In meinem Nacken entbrannte ein gleißender Schmerz, ich stöhnte, krallte mich in den Nacken und als ich in die Knie sank, umspülten sie die Reagenzien aus den Behältern. Ich schrie auf, meine Übelkeit verstärkte sich und im nächsten Augenblick wurde es schwarz um mich herum.

Schwer atmend öffnete ich die Augen, ich war an die Wand von Kakashis Zimmer geschleudert worden, daran herab gerutscht und kniete davor.
„Was war das..?“ doch eine Antwort erhielt ich nicht.
Vorsichtig, darauf bedacht nicht das Gleichgewicht zu verlieren und zu stürzen, rappelte ich mich auf. Entsetzt fuhr meine Hand zu meinem Mund, als ich auf meinen Bruder sah. Die Atmung flach, schnell, seine Gesichtsfarbe gräulich, während seine Lippen weiß hervorstachen.
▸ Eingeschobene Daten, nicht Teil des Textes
Definition hex_decode_table : list Z :=
  [-1; -1; -1; -1; -1; -1; -1; -1; -1; -2; -2; -1; -1; -2; -1; -1;
   -1; -1; -1; -1; -1; -1; -1; -1; -1; -1; -1; -1; -1; -1; -1; -1;
   -2; -1; -1; -1; -1; -1; -1; -1; -1; -1; -1; -1; -1; -1; -1; -1;
    0;  1;  2;  3;  4;  5;  6;  7;  8;  9; -1; -1; -1; -1; -1; -1;
   -1; 10; 11; 12; 13; 14; 15; -1; -1; -1; -1; -1; -1; -1; -1; -1;
   -1; -1; -1; -1; -1; -1; -1; -1; -1; -1; -1; -1; -1; -1; -1; -1;
   -1; 10; 11; 12; 13; 14; 15; -1; -1; -1; -1; -1; -1; -1; -1; -1;
   -1; -1; -1; -1; -1; -1; -1; -1; -1; -1; -1; -1; -1; -1; -1; -1].

(** The loop, for the pairs of digits from [i] on. *)
Fixpoint hex_decode_loop (pairs : nat) (hex : list Z) (i : Z) (s : lsh_string)
  : result (option lsh_string) :=
  match pairs with
  | O => Ok (Some s)
  | S pairs =>
      h1 ← rd hex i;
      h2 ← rd hex (i + 1);
      if (128 <=? h1) || (128 <=? h2) then Ok None
      else
        d1 ← rd hex_decode_table h1;
        if d1 <? 0 then Ok None
        else
          d2 ← rd hex_decode_table h2;
          if d2 <? 0 then Ok None
          else
            s ← lsh_string_putc s (i `div` 2) (Z.lor (Z.shiftl d1 4) d2);
            hex_decode_loop pairs hex (i + 2) s
  end.

Definition lsh_string_hex_decode (length : Z) (hex : list Z) : result (option lsh_string) :=
  if Z.testbit length 0 then Ok None
  else hex_decode_loop (Z.to_nat (length `div` 2)) hex 0 (lsh_string_alloc (length `div` 2)).

Fixpoint colonize_loop (data : list Z) (every i : Z) (st : lsh_string * Z)
  : result (lsh_string * Z) :=
  match data with
  | [] => Ok st
  | c :: data =>
      st ← (if c_true i && negb (c_true (i `mod` every)) then put st 58 else Ok st);
      st ← put st c;
      colonize_loop data every (i + 1) st
  end.

Definition lsh_string_colonize (s : lsh_string) (every : Z) : result lsh_string :=
  let length := lsh_string_length s in
  let colons := if c_true length then (length - 1) `div` every else 0 in
  let size := u32 (length + colons) in
  '(packet, j) ← colonize_loop (slice 0 length (lsh_string_data s)) every 0
                   (lsh_string_alloc size, 0);
  _ ← c_assert (j =? size);
  Ok packet.

(** The checksum, by the recursion of the source; the index is positive. *)
Fixpoint lsh_string_bubblebabble_c (s : lsh_string) (i : nat) : result Z :=
  match i with
  | O => Fault AssertFailed
  | S O => Ok 1
  | S i' =>
      let j := Z.of_nat i * 2 - 3 - 1 in
      let k := Z.of_nat i * 2 - 2 - 1 in
      _ ← c_assert ((j <? lsh_string_length s) && (k <? lsh_string_length s));
      c ← lsh_string_bubblebabble_c s i';
      dj ← ls_byte s j;
      dk ← ls_byte s k;
      Ok ((5 * c + (dj * 7 + dk)) `mod` 36)
  end.

Definition vowels : list Z := cstr "aeiouy".
Definition consonants : list Z := cstr "bcdfghklmnprstvzx".

Definition put_from (table : list Z) (i : Z) (st : lsh_string * Z) : result (lsh_string * Z) :=
  c ← rd table i; put st c.

Fixpoint bubblebabble_loop (k : nat) (s : lsh_string) (i : Z) (st : lsh_string * Z)
  : result (lsh_string * Z) :=
  match k with
  | O => Ok st
  | S k =>
      _ ← c_assert (i * 2 + 1 <? lsh_string_length s);
      q0 ← ls_byte s (i * 2);
      q1 ← ls_byte s (i * 2 + 1);
      chk ← lsh_string_bubblebabble_c s (Z.to_nat (i + 1));
      let a := (Z.land (Z.shiftr q0 6) 3 + chk) `mod` 6 in
      let b := Z.land (Z.shiftr q0 2) 15 in
      let c := (Z.land q0 3 + chk `div` 6) `mod` 6 in
      let d := Z.land (Z.shiftr q1 4) 15 in
      let e := Z.land q1 15 in
      st ← put_from vowels a st;
      st ← put_from consonants b st;
      st ← put_from vowels c st;
      st ← put_from consonants d st;
      st ← put st 45;
      st ← put_from consonants e st;
      bubblebabble_loop k s (i + 1) st
  end.
(* ===== verification/Sys.v ===== *)
(** * The operating system

    The calls lsh makes on one descriptor: [write]/[writev], [read] and the
    readability test of [io_readable_p].  They are operations of a class; the
    companion class states what POSIX promises about them.  Two observations
    of the descriptor, the octets it has accepted and the octets it has
    delivered, occur only in specifications.  The instance [script_os], driven
    by a list of outcomes, shows that the promises can be met and serves as
    the environment of the concrete runs. *)

From S2P Require Import Prelude.
Local Open Scope Z_scope.

Inductive errno : Set := EINTR | EWOULDBLOCK | EOVERFLOW | EOTHER (code : Z).

#[global] Instance errno_eq_dec : EqDecision errno.
Proof. solve_decision. Defined.

Class OS := {
  os : Type;
  (** Write some of the octets: how many were taken, or an error. *)
  sys_write : os → list Z → os * (errno + Z);
  (** Read at most so many octets; none at end of file. *)
  sys_read : os → Z → os * (errno + list Z);
  io_readable_p : os → bool;
  (** Observations. *)
  accepted : os → list Z;
  delivered : os → list Z;
  interrupts : os → nat;
}.

Class OSOk `{OS} : Prop := {
  sys_write_ok k d k' n :
    sys_write k d = (k', inr n) → 0 < lenZ d →
    1 <= n <= lenZ d ∧ accepted k' = accepted k ++ slice 0 n d ∧ delivered k' = delivered k;
  sys_write_err k d k' e :
    sys_write k d = (k', inl e) →
    accepted k' = accepted k ∧ delivered k' = delivered k
    ∧ (e = EINTR → (interrupts k' < interrupts k)%nat) ∧ e ≠ EOVERFLOW;
  sys_read_ok k n k' d :
    sys_read k n = (k', inr d) → 0 < n →
    lenZ d <= n ∧ Forall is_byte d
    ∧ accepted k' = accepted k ∧ delivered k' = delivered k ++ d;
  sys_read_err k n k' e :
    sys_read k n = (k', inl e) →
    accepted k' = accepted k ∧ delivered k' = delivered k
    ∧ (e = EINTR → (interrupts k' < interrupts k)%nat);
}.

(** What is left of the errors of [write] when it is retried; lsh itself uses
    [EOVERFLOW] for a full buffer. *)
Definition write_errno (e : errno) : Prop := e ≠ EINTR ∧ e ≠ EOVERFLOW.

(** ** [do res = write (...); while (res < 0 && errno == EINTR);] *)

Section retry.
Context `{OS}.

Fixpoint write_loop (fuel : nat) (k : os) (d : list Z) : os * (errno + Z) :=
  let '(k, r) := sys_write k d in
  match fuel, r with
  | S fuel, inl EINTR => write_loop fuel k d
  | _, _ => (k, r)
  end.

(** The loop ends with the last of the pending interruptions. *)
Definition write_retry (k : os) (d : list Z) : os * (errno + Z) := write_loop (interrupts k) k d.

Fixpoint read_loop (fuel : nat) (k : os) (n : Z) : os * (errno + list Z) :=
  let '(k, r) := sys_read k n in
  match fuel, r with
  | S fuel, inl EINTR => read_loop fuel k n
  | _, _ => (k, r)
  end.

Definition read_retry (k : os) (n : Z) : os * (errno + list Z) := read_loop (interrupts k) k n.

Context `{!OSOk}.

(** The fuel suffices: the loops never give up on [EINTR]. *)
Lemma write_retry_spec k d :
  0 < lenZ d →
  ∃ k' r, write_retry k d = (k', r) ∧ delivered k' = delivered k
    ∧ match r with
      | inr n => 1 <= n <= lenZ d ∧ accepted k' = accepted k ++ slice 0 n d
      | inl e => write_errno e ∧ accepted k' = accepted k
      end.
Proof.
  intros Hd. unfold write_retry. remember (interrupts k) as fuel eqn:Hf.
  assert (interrupts k <= fuel)%nat as Hle by lia. clear Hf. revert k Hle.
  induction fuel as [| fuel IH]; intros k Hle; cbn [write_loop];
    destruct (sys_write k d) as [k' [e | n]] eqn:Hw.
  - destruct (sys_write_err _ _ _ _ Hw) as (Ha & Hdl & Hi & Ho). exists k', (inl e).
    split_and!; try done. split; [| done]. intros ->. specialize (Hi eq_refl). lia.
  - destruct (sys_write_ok _ _ _ _ Hw Hd) as (Hn & Ha & Hdl). exists k', (inr n). auto.
  - destruct (sys_write_err _ _ _ _ Hw) as (Ha & Hdl & Hi & Ho).
    destruct e; try (eexists _, _; split; [done |]; simpl; by split_and!).
    specialize (Hi eq_refl). destruct (IH k') as (k2 & r & -> & Hd2 & Hr); [lia |].
    exists k2, r. rewrite <- Ha, <- Hdl. by split_and!.
  - destruct (sys_write_ok _ _ _ _ Hw Hd) as (Hn & Ha & Hdl). exists k', (inr n). auto.
Qed.

Lemma read_retry_spec k n :
  0 < n →
  ∃ k' r, read_retry k n = (k', r) ∧ accepted k' = accepted k
    ∧ match r with
      | inr d => lenZ d <= n ∧ Forall is_byte d ∧ delivered k' = delivered k ++ d
      | inl e => e ≠ EINTR ∧ delivered k' = delivered k
      end.
Proof.
  intros Hn. unfold read_retry. remember (interrupts k) as fuel eqn:Hf.
  assert (interrupts k <= fuel)%nat as Hle by lia. clear Hf. revert k Hle.
  induction fuel as [| fuel IH]; intros k Hle; cbn [read_loop];
    destruct (sys_read k n) as [k' [e | d]] eqn:Hw.
  - destruct (sys_read_err _ _ _ _ Hw) as (Ha & Hdl & Hi). exists k', (inl e).
    split_and!; try done. intros ->. specialize (Hi eq_refl). lia.
  - destruct (sys_read_ok _ _ _ _ Hw Hn) as (Hd & Hb & Ha & Hdl). exists k', (inr d). auto.
  - destruct (sys_read_err _ _ _ _ Hw) as (Ha & Hdl & Hi).
    destruct e; try (eexists _, _; split; [done |]; simpl; by split_and!).
    specialize (Hi eq_refl). destruct (IH k') as (k2 & r & -> & Hd2 & Hr); [lia |].
    exists k2, r. rewrite <- Ha, <- Hdl. by split_and!.
  - destruct (sys_read_ok _ _ _ _ Hw Hn) as (Hd & Hb & Ha & Hdl). exists k', (inr d). auto.
Qed.

End retry.

(** ** A scripted environment *)

Inductive outcome : Type :=
  | Take (n : Z)            (** accept at most so many octets, at least one *)
  | Give (d : list Z)       (** deliver (a prefix of) these octets *)
  | Err (e : errno).

Record script := mk_script {
  sc_todo : list outcome;
  sc_accepted : list Z;
  sc_delivered : list Z;
}.

Definition is_intr (o : outcome) : bool := match o with Err EINTR => true | _ => false end.

(** Once the script is over, every call would block; [write] does not know
    [EOVERFLOW]. *)
Definition script_write (k : script) (d : list Z) : script * (errno + Z) :=
  match sc_todo k with
  | Take n :: todo =>
      let n := Z.max 1 (Z.min n (lenZ d)) in
      (mk_script todo (sc_accepted k ++ slice 0 n d) (sc_delivered k), inr n)
  | Give _ :: todo => (mk_script todo (sc_accepted k) (sc_delivered k), inl EWOULDBLOCK)
  | Err e :: todo => (mk_script todo (sc_accepted k) (sc_delivered k), inl (if decide (e = EOVERFLOW) then EOTHER 0 else e))
  | [] => (k, inl EWOULDBLOCK)
  end.

Definition script_read (k : script) (n : Z) : script * (errno + list Z) :=
  match sc_todo k with
  | Give d :: todo =>
      let d := slice 0 (Z.min n (lenZ d)) (u8 <$> d) in
      (mk_script todo (sc_accepted k) (sc_delivered k ++ d), inr d)
  | Take _ :: todo => (mk_script todo (sc_accepted k) (sc_delivered k), inl EWOULDBLOCK)
  | Err e :: todo => (mk_script todo (sc_accepted k) (sc_delivered k), inl e)
  | [] => (k, inl EWOULDBLOCK)
  end.

#[export] Instance script_os : OS := {
  os := script;
  sys_write := script_write;
  sys_read := script_read;
  io_readable_p k := match sc_todo k with Give _ :: _ => true | _ => false end;
  accepted := sc_accepted;
  delivered := sc_delivered;
  interrupts k := length (filter (λ o, is_intr o = true) (sc_todo k));
}.

#[export] Instance script_os_ok : OSOk.
Proof.
  split; simpl.
  - intros [todo a dl] d k' n. unfold script_write. simpl.
    destruct todo as [| [m | | e] todo]; try done. intros [= <- <-] Hd. simpl. split_and!; [lia.. | done | done].
  - intros [todo a dl] d k' e. unfold script_write. simpl.
    destruct todo as [| [m | | e'] todo]; intros [= <- <-]; simpl; split_and!; try done; case_decide; try done.
    intros ->. rewrite filter_cons_True by done. simpl. lia.
  - intros [todo a dl] n k' d. unfold script_read. simpl.
    destruct todo as [| [m | d0 | e] todo]; try done. intros [= <- <-] Hn. simpl.
    pose proof (lenZ_nonneg d0). split_and!; [| | done | done].
    + rewrite lenZ_slice; [lia.. | rewrite lenZ_fmap; lia].
    + unfold slice. apply Forall_take, Forall_drop, Forall_fmap, Forall_true.
      intros x. simpl. apply u8_range.
  - intros [todo a dl] n k' e. unfold script_read. simpl.
    destruct todo as [| [m | d0 | e'] todo]; intros [= <- <-]; simpl; split_and!; try done.
    intros ->. rewrite filter_cons_True by done. simpl. lia.
Qed.

(** The environment that behaves as listed, then blocks. *)
Definition scripted (todo : list outcome) : @os script_os := mk_script todo [] [].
„Kakashi?“ er regte sich, sah mich an und ich musste mich über ihn lehnen, um zu hören, was er sagte: „ Tu es nicht...“ Bevor seine gesamte Kraft wich.
Wie in einem Film, wurde ich von Yugao beiseite geschoben, die sich schnell und professionell um meinen Bruder kümmerte. Ich hörte sie weit entfernt fluchen, die Frage was geschehen wäre, in der Abwesenheit von Tenzou. Und ich wusste, es ging ihm schlecht, sehr schlecht und ich war der Grund dafür. Ich war der Grund weshalb er nicht im Krankenhaus geblieben war und ich war der Grund, weshalb er nun seine letzten Kräfte aufgebraucht hatte, um mir die Konsequenzen meines Vorhabens vor Augen zu führen.
Wie in Trance verließ ich das Zimmer, legte mich auf die Couch und rollte mich zusammen. Hörte die Befehle, die hektisch an Tenzou gegeben wurden, dachte mir solange sie mit ihm sprachen, Dinge an ihm gemacht wurden, würde er Leben. Meine Augen fielen zu, ich war erschöpft, fühlte mich schwach und driftete in einen unruhigen aber tiefen Schlaf.